(* ===== verification/FourWay.v ===== *)
(** * The 4-way handshake

    [src/src/wifi/crypto/handshake4.rs]: the supplicant's side of the 802.11
    4-way and group key handshakes.  [FourWayState] is the source's struct, each
    method that takes [&mut self] a computation in the [st] monad, so that the
    assignments made before an error stay visible.  The SNonce [getrandom]
    produces is an argument of the method that draws it.  [FourWayFacts] shows
    when the pairwise key is replaced, that authenticated counters only grow,
    what an accepted Message 3 guarantees, that retransmissions are answered
    alike, and that no method panics. *)

From Stdlib Require Import Sorting.Sorted.
From S2P Require Import Prelude Errors Security Identity WifiKdf.

Definition KCK_LEN : nat := 16.
Definition KEK_LEN : nat := 16.
Definition TK_LEN : nat := 16.
Definition PTK_LEN : nat := KCK_LEN + KEK_LEN + TK_LEN.

Definition u64_from_mac (mac : list Z) : Z := from_be ([0; 0] ++ mac).

Module FourWayState.

Section state.
Context `{WifiCryptoLib} `{Nl80211}.

Record t := mk {
  pmk : list Z;
  mac_sta : list Z;
  mac_ap : list Z;
  anonce : option (list Z);
  snonce : list Z;
  ptk : option (list Z);
  tptk : option (list Z);
  replay_counter : Z;
  replay_counter_set : bool;
  pending_replay_counter : option Z;
  rsne : list Z;
  ap_rsne : list Z;
  ap_rsnxe : list Z;
  gtk : option (list Z);
  gtk_index : Z;
  mic_alg : MicAlg;
  desc_version : Z;
  ft_pmk_r1 : option PmkR1;
  ocv : bool;
  oci : option Oci;
  freq_mhz : Z;
  ext_key_id : bool;
  key_id : option Z;
}.

(** Assignments to one field. *)
Definition put_anonce (v : option (list Z)) (s : t) : t :=
  mk (pmk s) (mac_sta s) (mac_ap s) v (snonce s) (ptk s) (tptk s)
    (replay_counter s) (replay_counter_set s) (pending_replay_counter s) (rsne
    s) (ap_rsne s) (ap_rsnxe s) (gtk s) (gtk_index s) (mic_alg s) (desc_version
    s) (ft_pmk_r1 s) (ocv s) (oci s) (freq_mhz s) (ext_key_id s) (key_id s).
Definition put_snonce (v : list Z) (s : t) : t :=
  mk (pmk s) (mac_sta s) (mac_ap s) (anonce s) v (ptk s) (tptk s)
    (replay_counter s) (replay_counter_set s) (pending_replay_counter s) (rsne
    s) (ap_rsne s) (ap_rsnxe s) (gtk s) (gtk_index s) (mic_alg s) (desc_version
    s) (ft_pmk_r1 s) (ocv s) (oci s) (freq_mhz s) (ext_key_id s) (key_id s).
Definition put_ptk (v : option (list Z)) (s : t) : t :=
  mk (pmk s) (mac_sta s) (mac_ap s) (anonce s) (snonce s) v (tptk s)
    (replay_counter s) (replay_counter_set s) (pending_replay_counter s) (rsne
    s) (ap_rsne s) (ap_rsnxe s) (gtk s) (gtk_index s) (mic_alg s) (desc_version
    s) (ft_pmk_r1 s) (ocv s) (oci s) (freq_mhz s) (ext_key_id s) (key_id s).
Definition put_tptk (v : option (list Z)) (s : t) : t :=
  mk (pmk s) (mac_sta s) (mac_ap s) (anonce s) (snonce s) (ptk s) v
    (replay_counter s) (replay_counter_set s) (pending_replay_counter s) (rsne
    s) (ap_rsne s) (ap_rsnxe s) (gtk s) (gtk_index s) (mic_alg s) (desc_version
    s) (ft_pmk_r1 s) (ocv s) (oci s) (freq_mhz s) (ext_key_id s) (key_id s).
Definition put_replay_counter (v : Z) (s : t) : t :=
  mk (pmk s) (mac_sta s) (mac_ap s) (anonce s) (snonce s) (ptk s) (tptk s) v
    (replay_counter_set s) (pending_replay_counter s) (rsne s) (ap_rsne s)
    (ap_rsnxe s) (gtk s) (gtk_index s) (mic_alg s) (desc_version s) (ft_pmk_r1
    s) (ocv s) (oci s) (freq_mhz s) (ext_key_id s) (key_id s).
Definition put_replay_counter_set (v : bool) (s : t) : t :=
  mk (pmk s) (mac_sta s) (mac_ap s) (anonce s) (snonce s) (ptk s) (tptk s)
    (replay_counter s) v (pending_replay_counter s) (rsne s) (ap_rsne s)
    (ap_rsnxe s) (gtk s) (gtk_index s) (mic_alg s) (desc_version s) (ft_pmk_r1
    s) (ocv s) (oci s) (freq_mhz s) (ext_key_id s) (key_id s).
Definition put_pending_replay_counter (v : option Z) (s : t) : t :=
  mk (pmk s) (mac_sta s) (mac_ap s) (anonce s) (snonce s) (ptk s) (tptk s)
    (replay_counter s) (replay_counter_set s) v (rsne s) (ap_rsne s) (ap_rsnxe
    s) (gtk s) (gtk_index s) (mic_alg s) (desc_version s) (ft_pmk_r1 s) (ocv s)
    (oci s) (freq_mhz s) (ext_key_id s) (key_id s).
Definition put_gtk (v : option (list Z)) (s : t) : t :=
  mk (pmk s) (mac_sta s) (mac_ap s) (anonce s) (snonce s) (ptk s) (tptk s)
    (replay_counter s) (replay_counter_set s) (pending_replay_counter s) (rsne
    s) (ap_rsne s) (ap_rsnxe s) v (gtk_index s) (mic_alg s) (desc_version s)
    (ft_pmk_r1 s) (ocv s) (oci s) (freq_mhz s) (ext_key_id s) (key_id s).
Definition put_gtk_index (v : Z) (s : t) : t :=
  mk (pmk s) (mac_sta s) (mac_ap s) (anonce s) (snonce s) (ptk s) (tptk s)
    (replay_counter s) (replay_counter_set s) (pending_replay_counter s) (rsne
    s) (ap_rsne s) (ap_rsnxe s) (gtk s) v (mic_alg s) (desc_version s)
    (ft_pmk_r1 s) (ocv s) (oci s) (freq_mhz s) (ext_key_id s) (key_id s).
Definition put_desc_version (v : Z) (s : t) : t :=
  mk (pmk s) (mac_sta s) (mac_ap s) (anonce s) (snonce s) (ptk s) (tptk s)
    (replay_counter s) (replay_counter_set s) (pending_replay_counter s) (rsne
    s) (ap_rsne s) (ap_rsnxe s) (gtk s) (gtk_index s) (mic_alg s) v (ft_pmk_r1
    s) (ocv s) (oci s) (freq_mhz s) (ext_key_id s) (key_id s).
Definition put_ocv (v : bool) (s : t) : t :=
  mk (pmk s) (mac_sta s) (mac_ap s) (anonce s) (snonce s) (ptk s) (tptk s)
    (replay_counter s) (replay_counter_set s) (pending_replay_counter s) (rsne
    s) (ap_rsne s) (ap_rsnxe s) (gtk s) (gtk_index s) (mic_alg s) (desc_version
    s) (ft_pmk_r1 s) v (oci s) (freq_mhz s) (ext_key_id s) (key_id s).
Definition put_oci (v : option Oci) (s : t) : t :=
  mk (pmk s) (mac_sta s) (mac_ap s) (anonce s) (snonce s) (ptk s) (tptk s)
    (replay_counter s) (replay_counter_set s) (pending_replay_counter s) (rsne
    s) (ap_rsne s) (ap_rsnxe s) (gtk s) (gtk_index s) (mic_alg s) (desc_version
    s) (ft_pmk_r1 s) (ocv s) v (freq_mhz s) (ext_key_id s) (key_id s).
Definition put_freq_mhz (v : Z) (s : t) : t :=
  mk (pmk s) (mac_sta s) (mac_ap s) (anonce s) (snonce s) (ptk s) (tptk s)
    (replay_counter s) (replay_counter_set s) (pending_replay_counter s) (rsne
    s) (ap_rsne s) (ap_rsnxe s) (gtk s) (gtk_index s) (mic_alg s) (desc_version
    s) (ft_pmk_r1 s) (ocv s) (oci s) v (ext_key_id s) (key_id s).
Definition put_ext_key_id (v : bool) (s : t) : t :=
  mk (pmk s) (mac_sta s) (mac_ap s) (anonce s) (snonce s) (ptk s) (tptk s)
    (replay_counter s) (replay_counter_set s) (pending_replay_counter s) (rsne
    s) (ap_rsne s) (ap_rsnxe s) (gtk s) (gtk_index s) (mic_alg s) (desc_version
    s) (ft_pmk_r1 s) (ocv s) (oci s) (freq_mhz s) v (key_id s).
Definition put_key_id (v : option Z) (s : t) : t :=
  mk (pmk s) (mac_sta s) (mac_ap s) (anonce s) (snonce s) (ptk s) (tptk s)
    (replay_counter s) (replay_counter_set s) (pending_replay_counter s) (rsne
    s) (ap_rsne s) (ap_rsnxe s) (gtk s) (gtk_index s) (mic_alg s) (desc_version
    s) (ft_pmk_r1 s) (ocv s) (oci s) (freq_mhz s) (ext_key_id s) v.

(** ** Construction *)

(** [snonce] is what [getrandom::fill] wrote. *)
Definition new_with_ap_ies (snonce pmk : list Z) (mic_alg : MicAlg)
  (mac_sta mac_ap rsne ap_rsne ap_rsnxe : list Z) : t :=
  mk pmk mac_sta mac_ap None snonce None None 0 false None rsne ap_rsne ap_rsnxe
    None 0 mic_alg 0 None false None 0 false None.

Definition new_ft (snonce : list Z) (ft_pmk_r1 : PmkR1) (mic_alg : MicAlg)
  (mac_sta mac_ap rsne ap_rsne ap_rsnxe : list Z) : t :=
  mk (replicate 32 0) mac_sta mac_ap None snonce None None 0 false None rsne ap_rsne
    ap_rsnxe None 0 mic_alg 0 (Some ft_pmk_r1) false None 0 false None.

Definition set_ocv (enabled : bool) (oci : Oci) (freq_mhz : Z) (s : t) : t :=
  put_freq_mhz freq_mhz (put_oci (Some oci) (put_ocv enabled s)).

Definition set_ext_key_id (enabled : bool) (s : t) : t := put_ext_key_id enabled s.

Definition update_replay_counter (replay_ctr : list Z) (s : t) : t :=
  put_replay_counter_set true (put_replay_counter (from_be replay_ctr) s).

Definition set_ptk (ptk : list Z) (s : t) : t := put_tptk None (put_ptk (Some ptk) s).

(** ** Keys *)

(** [copy_from_slice] panics when the lengths differ. *)
Definition derive_ptk (s : t) : outcome WifiError.t (list Z) :=
  anonce ← unwrap (anonce s);
  match ft_pmk_r1 s with
  | Some pmk_r1 => derive_ft_ptk pmk_r1 (snonce s) anonce (mac_ap s) (mac_sta s)
  | None =>
      let '(mac1, mac2) :=
        if u64_from_mac (mac_ap s) <? u64_from_mac (mac_sta s)
        then (mac_ap s, mac_sta s) else (mac_sta s, mac_ap s) in
      let '(nonce1, nonce2) :=
        if array_lt anonce (snonce s) then (anonce, snonce s) else (snonce s, anonce) in
      let context := mac1 ++ mac2 ++ nonce1 ++ nonce2 in
      result ← match mic_alg s with
               | HmacSha1 => prf_sha1 (pmk s) "Pairwise key expansion" context PTK_LEN
               | _ => kdf (pmk s) "Pairwise key expansion" context PTK_LEN
               end;
      if (length result =? PTK_LEN)%nat then Ok result else Panic
  end.

Definition compute_mic (s : t) (kck data : list Z) : outcome WifiError.t (list Z) :=
  match mic_alg s with
  | AesCmac => aes_cmac kck data
  | HmacSha256 => Ok (hmac_sha256_mic kck data)
  | HmacSha1 => Ok (hmac_sha1_mic kck data)
  end.

(** [self.tptk.or(self.ptk)]. *)
Definition handshake_ptk (s : t) : option (list Z) :=
  match tptk s with Some p => Some p | None => ptk s end.

(** The parts of a PTK, a [[u8; PTK_LEN]]. *)
Definition ptk_kck (p : list Z) : list Z := take KCK_LEN p.
Definition ptk_kek (p : list Z) : list Z := take KEK_LEN (drop KCK_LEN p).
Definition ptk_tk (p : list Z) : list Z := drop (KCK_LEN + KEK_LEN) p.

Definition kck (s : t) : option (list Z) := ptk_kck <$> handshake_ptk s.
Definition kek (s : t) : option (list Z) := ptk_kek <$> handshake_ptk s.
Definition committed_kck (s : t) : option (list Z) := ptk_kck <$> ptk s.
Definition committed_kek (s : t) : option (list Z) := ptk_kek <$> ptk s.
Definition tk (s : t) : option (list Z) := ptk_tk <$> ptk s.

Definition replay_counter_bytes (s : t) : list Z := to_be 8 (replay_counter s).

(** ** The methods *)

Definition method (A : Type) : Type := st t WifiError.t A.

Definition fail {A} (m : string) : method A := lift (handshake_failed m).

(** [if cond { return Err(..) }]. *)
Definition fail_if (bad : bool) (m : string) : method unit :=
  if bad then fail m else mret tt.

(** A PDU with its MIC patched in. *)
Definition sign (kck pdu : list Z) : method (list Z) :=
  s ← get;
  mic ← lift (compute_mic s kck (pdu_with_zeroed_mic pdu));
  mret (set_mic pdu mic).

(** The second half of [process_message_1]: record the Message 1, stage the new
    PTK and build Message 2. *)
Definition stage_handshake (m1_anonce : list Z) (m1_counter m1_version : Z)
  : method (list Z) :=
  modify (put_anonce (Some m1_anonce));;
  modify (put_pending_replay_counter (Some m1_counter));;
  modify (put_desc_version m1_version);;
  s ← get;
  new_ptk ← lift (derive_ptk s);
  modify (put_tptk (Some new_ptk));;
  s ← get;
  key ← lift (unwrap (kck s));
  let key_data := rsne s ++
    match ocv s, oci s with true, Some o => build_oci_kde o | _, _ => [] end in
  sign key (build_message_2 (snonce s) m1_counter key_data (desc_version s)).

(** [fresh] is what [getrandom::fill] writes to the SNonce. *)
Definition process_message_1 (fresh m1_anonce : list Z) (m1_counter m1_version : Z)
  : method (list Z) :=
  s ← get;
  fail_if (replay_counter_set s && (m1_counter <=? replay_counter s))
    ("Message 1 replay counter " +:+ pretty m1_counter
     +:+ " <= last                      accepted " +:+ pretty (replay_counter s));;
  let same_counter := bool_decide (pending_replay_counter s = Some m1_counter) in
  let duplicate := same_counter && bool_decide (anonce s = Some m1_anonce) in
  fail_if (same_counter && negb duplicate)
    "Message 1 reused a replay counter with a new ANonce";;
  (if negb duplicate then modify (put_snonce fresh) else mret tt);;
  stage_handshake m1_anonce m1_counter m1_version.

(** [{:02x?}] of an optional vector. *)
Definition debug_hex_opt (o : option (list Z)) : string :=
  match o with Some l => "Some(" +:+ debug_hex l +:+ ")" | None => "None" end.

Definition validate_ap_ies (s : t) (kdes : Kdes) : outcome WifiError.t unit :=
  match ap_rsne s with
  | [] => Ok tt
  | _ =>
      match kde_rsne kdes with
      | None => handshake_failed "Message 3 key data carries no RSNE"
      | Some rsne =>
          let rsne_ok :=
            match ft_pmk_r1 s with
            | Some _ => rsne_match_ignore_pmkid rsne (ap_rsne s)
            | None => bool_decide (rsne = ap_rsne s)
            end in
          if negb rsne_ok then
            handshake_failed ("RSNE downgrade detected: Message 3 RSNE "
              +:+ debug_hex rsne +:+ " differs from beacon RSNE "
              +:+ debug_hex (ap_rsne s))
          else if negb (bool_decide (ap_rsnxe s = []))
                  && negb (bool_decide (kde_rsnxe kdes = Some (ap_rsnxe s))) then
            handshake_failed ("RSNXE downgrade detected: Message 3 RSNXE "
              +:+ debug_hex_opt (kde_rsnxe kdes) +:+ " differs from beacon RSNXE "
              +:+ debug_hex (ap_rsnxe s))
          else Ok tt
      end
  end.
(* ===== verification/Sae.v ===== *)
(** * SAE: the Dragonfly handshake of WPA3

    [src/src/wifi/crypto/sae.rs] and the frame handling of
    [src/src/wifi/auth.rs].  The curve is the [p256] crate: [Class P256] has its
    points, its scalars (integers modulo the group order) and its field square
    root, with [P256Laws] what a group of prime order is.  Field elements are
    integers modulo the prime that [sae.rs] spells out.  A random generator is
    the list of its answers.  [Module SaeFacts]: both ends derive the same keys
    and accept each other's Confirm, a Confirm is accepted only when it verifies,
    and the password element is that of the standard. *)

From Stdlib Require Import Zpow_facts.
From stdpp Require Import pretty.
From S2P Require Import Prelude Errors Security WifiKdf.

Definition SAE_GROUP19_ID : Z := 19.
Definition SAE_FIELD_LEN : nat := 32.
Definition SAE_KCK_LEN : nat := 32.
Definition SAE_PMK_LEN : nat := 32.
Definition SAE_STATUS_H2E : Z := 126.
Definition SAE_STATUS_ANTI_CLOGGING : Z := 76.
Definition SAE_STATUS_UNKNOWN_PASSWORD_IDENTIFIER : Z := 123.
Definition EXT_ANTI_CLOGGING_TOKEN : Z := 93.
Definition EXT_PASSWORD_IDENTIFIER : Z := 33.
Definition EXT_AKM_SUITE_SELECTOR : Z := 114.
Definition HNP_MAX_ITER : nat := 200.

Definition P256_PRIME : list Z :=
  [0xff; 0xff; 0xff; 0xff; 0x00; 0x00; 0x00; 0x01; 0x00; 0x00; 0x00; 0x00;
   0x00; 0x00; 0x00; 0x00; 0x00; 0x00; 0x00; 0x00; 0xff; 0xff; 0xff; 0xff;
   0xff; 0xff; 0xff; 0xff; 0xff; 0xff; 0xff; 0xff].
(** The requests fit the cap of the driver and of the reference implementation (16), one
    of them carries the wildcard SSID and every hidden SSID is in one of them. *)
Definition probes_all (wiphy_max : nat) (hidden : list string) (reqs : list (list string)) : Prop :=
  (forall s, s ∈ hidden -> exists req, req ∈ reqs /\ s ∈ req)
  /\ (forall req, req ∈ reqs -> (1 <= length req <= clamp_ssids wiphy_max)%nat)
  /\ (exists req, req ∈ reqs /\ "" ∈ req).

Lemma planned_probes_all wiphy_max hidden :
  exists reqs, planned_requests wiphy_max hidden = Ok reqs /\ probes_all wiphy_max hidden reqs.
Proof.
  unfold planned_requests. cbv zeta.
  assert (1 <= clamp_ssids wiphy_max <= 16)%nat as Hm by (unfold clamp_ssids, MAX_SCAN_SSIDS; lia).
  assert (clamp_ssids (clamp_ssids wiphy_max) = clamp_ssids wiphy_max) as Hcc
    by (unfold clamp_ssids, MAX_SCAN_SSIDS in *; lia).
  destruct (clamp_ssids wiphy_max =? 1)%nat eqn:H1.
  { eexists. split; [done|]. split; [|split].
    - intros s Hs. exists [s]. rewrite elem_of_cons, list_elem_of_fmap, list_elem_of_singleton. eauto.
    - intros req [->|(h & -> & _)%list_elem_of_fmap]%elem_of_cons; cbn [length]; lia.
    - exists [""]. split; apply list_elem_of_here. }
  destruct (decide (length hidden <= clamp_ssids wiphy_max - 1)%nat) as [Hsmall|Hbig].
  { exists [hidden ++ [""]]. split.
    - apply one_round; rewrite ?Hcc; lia.
    - split; [|split].
      + intros s Hs. exists (hidden ++ [""]). rewrite elem_of_app. split; [apply list_elem_of_here|tauto].
      + intros req ->%list_elem_of_singleton. rewrite length_app. cbn [length]. lia.
      + exists (hidden ++ [""]). rewrite elem_of_app. split; [apply list_elem_of_here|].
        right. apply list_elem_of_here. }
  destruct (rounds_cover hidden true (clamp_ssids wiphy_max)) with (fuel := S (length hidden)) (r := 0%nat)
    as (reqs & R & Ho & HR & Hz & Hcov & Hlast); rewrite ?Hcc in *; [lia..|].
  rewrite Nat.mul_0_l, Nat.Div0.mod_0_l in Ho. exists reqs. split; [done|].
  assert (length hidden <= R * (clamp_ssids wiphy_max - 1))%nat as Hall
    by (apply multiple_covers; [apply Nat.mul_pos_pos; lia|done]).
  split; [|split].
  - intros s [x Hx]%list_elem_of_lookup_1. pose proof (lookup_lt_Some _ _ _ Hx) as Hlt.
    apply (Hcov x); [lia|]. by rewrite Nat.mod_small.
  - intros req Hreq. destruct (Hlast req Hreq) as [_ ->]. lia.
  - destruct reqs as [|req reqs].
    + destruct hidden as [|h hidden]; [cbn in Hbig; lia|].
      destruct (Hcov 0%nat h) as (req & []%elem_of_nil & _); [lia|].
      by rewrite Nat.Div0.mod_0_l.
    + exists req. split; [apply list_elem_of_here|].
      destruct (Hlast req (list_elem_of_here _ _)) as [Hl _].
      by apply last_Some_elem_of.
Qed.


(** ** The strongest BSS *)

(** A comparison that orders: total and transitive. *)
Record orders {A} (cmp : A -> A -> comparison) : Prop := {
  ord_total a b : cmp a b = Gt -> cmp b a <> Gt;
  ord_trans a b c : cmp a b <> Gt -> cmp b c <> Gt -> cmp a c <> Gt;
}.

(** [m] is in the list and nothing is above it. *)
Definition maximum {A} (cmp : A -> A -> comparison) (l : list A) (m : A) : Prop :=
  m ∈ l /\ forall x, x ∈ l -> cmp x m <> Gt.

Lemma max_by_spec {A} (cmp : A -> A -> comparison) (l : list A) :
  orders cmp ->
  match max_by cmp l with Some m => maximum cmp l m | None => l = [] end.
Proof.
  intros Ho. unfold max_by. induction l as [|x l IH] using rev_ind; [done|].
  rewrite fold_left_app. cbn [fold_left].
  destruct (fold_left _ l None) as [m|]; unfold maximum in *.
  - destruct IH as [Hm IH].
    assert (forall y, cmp y y <> Gt) as Hr by (intros y Hy; by apply (ord_total _ Ho _ _ Hy)).
    destruct (cmp m x) eqn:Hc; rewrite elem_of_app, list_elem_of_singleton.
    1,2: split; [by right|]; intros y [Hy| ->%list_elem_of_singleton]%elem_of_app; [|apply Hr];
      apply (ord_trans _ Ho y m x); [by apply IH|by rewrite Hc].
    split; [by left|]. intros y [Hy| ->%list_elem_of_singleton]%elem_of_app; [by apply IH|].
    by apply (ord_total _ Ho).
  - subst l. split; [apply list_elem_of_here|]. intros y ->%list_elem_of_singleton Hy.
    by apply (ord_total _ Ho _ _ Hy).
Qed.

(** The lexicographic order of the three keys. *)
Definition bss_above (a b : BssInfo) : Prop :=
  signal_dbm b < signal_dbm a
  \/ (signal_dbm b = signal_dbm a
      /\ (freq_mhz b < freq_mhz a
          \/ (freq_mhz b = freq_mhz a /\ array_lt (bssid b) (bssid a) = true))).

Lemma bss_cmp_above a b : bss_cmp a b = Gt <-> bss_above a b.
Proof.
  unfold bss_cmp, bss_above, array_cmp, then_with.
  destruct (Z.compare_spec (signal_dbm a) (signal_dbm b));
    [|split; [done|lia]|split; [lia|done]].
  destruct (Z.compare_spec (freq_mhz a) (freq_mhz b)); [|split; [done|lia]|split; [lia|done]].
  destruct (array_lt (bssid a) (bssid b)) eqn:Hab.
  - split; [done|]. intros [|(_ & [|(_ & Hba)])]; [lia|lia|].
    pose proof (array_lt_trans _ _ _ Hab Hba) as Hx. by rewrite array_lt_irrefl in Hx.
  - destruct (array_lt (bssid b) (bssid a)); split; try done.
    + intros _. right. split; [done|]. right. done.
    + intros [|(_ & [|(_ & ?)])]; [lia|lia|done].
Qed.

Lemma array_not_lt_trans a b c :
  array_lt b a = false -> array_lt c b = false -> array_lt c a = false.
Proof.
  intros H1 H2. destruct (array_lt c a) eqn:H3; [|done].
  destruct (array_lt_total a b) as [Hl|[->|Hl]]; [|by rewrite H3 in H2|by rewrite Hl in H1].
  by rewrite (array_lt_trans _ _ _ H3 Hl) in H2.
Qed.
★ ★ ★
- **ABOUT THIS EXERCISE**
Of all the entries above, output exactly the lines between the one holding "and accept each" and the one holding "Definition P256_PRIME : list", inclusive.

- **ANSWER AREA**
    and accept each other's Confirm, a Confirm is accepted only when it verifies,
    and the password element is that of the standard. *)

From Stdlib Require Import Zpow_facts.
From stdpp Require Import pretty.
From S2P Require Import Prelude Errors Security WifiKdf.

Definition SAE_GROUP19_ID : Z := 19.
Definition SAE_FIELD_LEN : nat := 32.
Definition SAE_KCK_LEN : nat := 32.
Definition SAE_PMK_LEN : nat := 32.
Definition SAE_STATUS_H2E : Z := 126.
Definition SAE_STATUS_ANTI_CLOGGING : Z := 76.
Definition SAE_STATUS_UNKNOWN_PASSWORD_IDENTIFIER : Z := 123.
Definition EXT_ANTI_CLOGGING_TOKEN : Z := 93.
Definition EXT_PASSWORD_IDENTIFIER : Z := 33.
Definition EXT_AKM_SUITE_SELECTOR : Z := 114.
Definition HNP_MAX_ITER : nat := 200.

Definition P256_PRIME : list Z :=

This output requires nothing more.